Stories have been a powerful teaching tool through the history of our faith. Remember King David and the Bible’s greatest hit from 2 Samuel? After David committed adultery with Bathsheba and arranged for her husband to be killed, God sent the prophet Nathan to David. He said to the king: “There were two men in a certain city, one rich and the other poor. The rich man had very many flocks and herds; but the poor man had nothing but one little ewe lamb, which he had bought. … Now there came a traveler to the rich man, and he was loath to take one of his own flock or herd to prepare for the wayfarer who had come to him, but he took the poor man’s lamb, and prepared that for the guest who had come to him.” Then David, feeling tremendous anger toward the man, said to Nathan, “As the Lord lives, the man who has done this deserves to die.” Nathan said to David, “You are the man!” (2 Sam 12:1-7). The prophet did not condemn David with a quotation from the Ten Commandments, accusing him of breaking the rules against murder and adultery. Instead, he told him a story which acted as a mirror, helping David to see himself clearly.
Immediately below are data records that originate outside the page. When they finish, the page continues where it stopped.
(** * node-aion-proxy-server: the WebSocket upgrade and relay engine

    A shallow embedding of the routed [WebSocketProxy] class (route and
    protocol resolution, outbound header construction, target URL building,
    the upgrade handshake with timeout and retry, the relay session) and of
    the message path of the single-target [Proxy] class, followed by the
    properties established about them.

    JavaScript strings are modelled as [string]; objects used as
    dictionaries whose enumeration order matters ([routes], [protocolMap])
    as association lists in [Object.entries] order; the header objects as
    [gmap string string]; event handlers as transitions of a state record,
    the nondeterminism of the [ws] library and of the network being carried
    by the events. *)

From Stdlib Require Import ZArith Lia Bool.
From stdpp Require Import base option list sorting strings gmap pretty.

Open Scope string_scope.
Open Scope list_scope.
Open Scope nat_scope.

(** ** JavaScript string and value primitives *)

Module Js.

(** [s.startsWith(p)] *)
Definition startsWith (s p : string) : bool := String.prefix p s.

(** [s.includes(p)] *)
Definition includes (s p : string) : bool :=
  match String.index 0 p s with
  | Some _ => true
  | None => false
  end.

(** Truthiness of a string value: only the empty string is falsy. *)
Definition truthy (s : string) : bool :=
  match s with
  | EmptyString => false
  | String _ _ => true
  end.

(** Truthiness of a value that is a string, [undefined] or [null]. *)
Definition truthyOpt (o : option string) : bool :=
  match o with
  | Some s => truthy s
  | None => false
  end.

(** How a template literal prints a string-or-null value. *)
Definition show (o : option string) : string :=
  match o with
  | Some s => s
  | None => "null"
  end.

(** [a || b] on string-or-null values. *)
Definition or (a b : option string) : option string :=
  if truthyOpt a then a else b.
We are story-telling animals. In his book After Virtue: A Study in Moral Theology, philosopher Alasdair MacIntyre wrote that a human being is “a teller of stories that aspire to truth.” The Bible is just such a set of stories, and its narratives reveal to us what is true about our faith, our community and ourselves. This passage from Jude is one of the Bible’s greatest hits because it gives Christians guidance about how they should act, based on stories from Holy Scripture. Because the recipients of Jude’s letter knew the Bible well, they understood his warnings about false teachers, “Woe to them! For they go the way of Cain, and abandon themselves to Balaam’s error for the sake of gain, and perish in Korah’s rebellion” (Jude 11). By rooting ourselves securely in the stories of Scripture, we avoid their fate as “waterless clouds carried along by the winds; autumn trees without fruit, twice dead, uprooted; wild waves of the sea, casting up the foam of their own shame” (Jude 12-13).
1. What is the value of looking at the whole Bible instead of individual verses?
2. Where do you find guidance for sexual morality in Scripture?
3. Why are stories, as opposed to commandments, such powerful teaching tools?